Work to be completed:
Each entry that follows should be written again verbatim.

*** Data

Lemma processUserInput_config w this fuel input st :
  same_config (session st) (session (snd (processUserInput w this fuel input st))).
Proof.
  apply (keeps_processUserInput w this (kept same_config)).
  - intros st'. apply same_config_refl.
  - intros a b c. apply same_config_trans.
  - intros e st' _ _. repeat split.
  - intros b st'. repeat split.
  - intros content role st'. rewrite appendToContext_run. repeat split.
  - intros fuel' input' st'. apply callLLM_config.
Qed.

Lemma processBufferedAudio_config w this fuel st :
  same_config (session st) (session (snd (processBufferedAudio w this fuel st))).
Proof.
  unfold processBufferedAudio, bind at 1, get_session at 1. cbn beta iota.
  destruct (length (audioBuffer (session st)) =? 0)%nat; [apply same_config_refl|].
  unfold bind at 1, modify_session at 1. cbn beta iota.
  unfold bind at 1, modify_session at 1. cbn beta iota.
  set (st1 := with_session _ _).
  assert (H1 : same_config (session st) (session st1)) by (repeat split).
  clearbody st1.
  destruct (length _ <? 3200)%nat; [exact H1|].
  eapply same_config_trans; [exact H1|].
  apply (keeps_transcription w this (kept same_config)).
  - intros st'. apply same_config_refl.
  - intros a b c. apply same_config_trans.
  - intros e st' _ _. repeat split.
  - intros b st'. repeat split.
  - intros content role st'. rewrite appendToContext_run. repeat split.
  - intros fuel' input' st'. apply callLLM_config.
Qed.

Lemma handleInterruption_config w st :
  same_config (session st) (session (snd (handleInterruption w st))).
Proof.
  unfold handleInterruption, bind, modify_session. rewrite send_run.
  destruct (ws_send w _) as [[]|e]; repeat split.
Qed.

Lemma handleIncomingAudio_config w chunk st :
  same_config (session st) (session (snd (handleIncomingAudio w chunk st))).
Proof.
  unfold handleIncomingAudio, try_catch, bind, modify_session,
    of_answer, get_session, now, emit, ret, throw.
  cbn [session with_session trace clock].
  destruct (sumSquares chunk) as [sum|e]; cbn beta iota; [|repeat split].
  destruct (isSpeech sum _); cbn [session with_session trace clock].
  - destruct (silenceTimer (session st)) as [id|] eqn:Htimer;
      cbn [silenceTimer set_lastSpeechTime set_audioBuffer];
      rewrite ?Htimer; cbn [session with_session trace clock snd]; repeat split.
  - destruct (silenceTimer (session st)) as [id|] eqn:Htimer;
      cbn [silenceTimer set_audioBuffer]; rewrite ?Htimer;
      cbn [audioBuffer set_audioBuffer]; [repeat split|].
    destruct (0 <? length (audioBuffer (session st) ++ [chunk]))%nat;
      cbn [session with_session trace clock snd]; repeat split.
Qed.

(** X17: no operation changes the configuration of a session:
    its connection id, prompt, voice, model and tool list are the same after
    an audio chunk, an expiry of the silence timer, a user input, a dialog
    turn and an interruption, whatever the collaborators answer. *)
Theorem operations_keep_configuration (w : World) (this : Handler) (fuel : nat)
    (input : string) (chunk : list byte) (st : State) :
  same_config (session st) (session (snd (handleIncomingAudio w chunk st)))
  /\ same_config (session st) (session (snd (processBufferedAudio w this fuel st)))
  /\ same_config (session st) (session (snd (processUserInput w this fuel input st)))
  /\ same_config (session st) (session (snd (callLLM w this fuel input st)))
  /\ same_config (session st) (session (snd (handleInterruption w st))).
Proof.
  split; [apply handleIncomingAudio_config|].
  split; [apply processBufferedAudio_config|].
  split; [apply processUserInput_config|].
  split; [apply callLLM_config|]. apply handleInterruption_config.
Qed.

******

Exercise answer:
Lemma processUserInput_config w this fuel input st :
  same_config (session st) (session (snd (processUserInput w this fuel input st))).
Proof.
  apply (keeps_processUserInput w this (kept same_config)).
  - intros st'. apply same_config_refl.
  - intros a b c. apply same_config_trans.
  - intros e st' _ _. repeat split.
  - intros b st'. repeat split.
  - intros content role st'. rewrite appendToContext_run. repeat split.
  - intros fuel' input' st'. apply callLLM_config.
Qed.

Lemma processBufferedAudio_config w this fuel st :
  same_config (session st) (session (snd (processBufferedAudio w this fuel st))).
Proof.
  unfold processBufferedAudio, bind at 1, get_session at 1. cbn beta iota.
  destruct (length (audioBuffer (session st)) =? 0)%nat; [apply same_config_refl|].
  unfold bind at 1, modify_session at 1. cbn beta iota.
  unfold bind at 1, modify_session at 1. cbn beta iota.
  set (st1 := with_session _ _).
  assert (H1 : same_config (session st) (session st1)) by (repeat split).
  clearbody st1.
  destruct (length _ <? 3200)%nat; [exact H1|].
  eapply same_config_trans; [exact H1|].
  apply (keeps_transcription w this (kept same_config)).
  - intros st'. apply same_config_refl.
  - intros a b c. apply same_config_trans.
  - intros e st' _ _. repeat split.
  - intros b st'. repeat split.
  - intros content role st'. rewrite appendToContext_run. repeat split.
  - intros fuel' input' st'. apply callLLM_config.
Qed.

Lemma handleInterruption_config w st :
  same_config (session st) (session (snd (handleInterruption w st))).
Proof.
  unfold handleInterruption, bind, modify_session. rewrite send_run.
  destruct (ws_send w _) as [[]|e]; repeat split.
Qed.

Lemma handleIncomingAudio_config w chunk st :
  same_config (session st) (session (snd (handleIncomingAudio w chunk st))).
Proof.
  unfold handleIncomingAudio, try_catch, bind, modify_session,
    of_answer, get_session, now, emit, ret, throw.
  cbn [session with_session trace clock].
  destruct (sumSquares chunk) as [sum|e]; cbn beta iota; [|repeat split].
  destruct (isSpeech sum _); cbn [session with_session trace clock].
  - destruct (silenceTimer (session st)) as [id|] eqn:Htimer;
      cbn [silenceTimer set_lastSpeechTime set_audioBuffer];
      rewrite ?Htimer; cbn [session with_session trace clock snd]; repeat split.
  - destruct (silenceTimer (session st)) as [id|] eqn:Htimer;
      cbn [silenceTimer set_audioBuffer]; rewrite ?Htimer;
      cbn [audioBuffer set_audioBuffer]; [repeat split|].
    destruct (0 <? length (audioBuffer (session st) ++ [chunk]))%nat;
      cbn [session with_session trace clock snd]; repeat split.
Qed.

(** X17: no operation changes the configuration of a session:
    its connection id, prompt, voice, model and tool list are the same after
    an audio chunk, an expiry of the silence timer, a user input, a dialog
    turn and an interruption, whatever the collaborators answer. *)
Theorem operations_keep_configuration (w : World) (this : Handler) (fuel : nat)
    (input : string) (chunk : list byte) (st : State) :
  same_config (session st) (session (snd (handleIncomingAudio w chunk st)))
  /\ same_config (session st) (session (snd (processBufferedAudio w this fuel st)))
  /\ same_config (session st) (session (snd (processUserInput w this fuel input st)))
  /\ same_config (session st) (session (snd (callLLM w this fuel input st)))
  /\ same_config (session st) (session (snd (handleInterruption w st))).
Proof.
  split; [apply handleIncomingAudio_config|].
  split; [apply processBufferedAudio_config|].
  split; [apply processUserInput_config|].
  split; [apply callLLM_config|]. apply handleInterruption_config.
Qed.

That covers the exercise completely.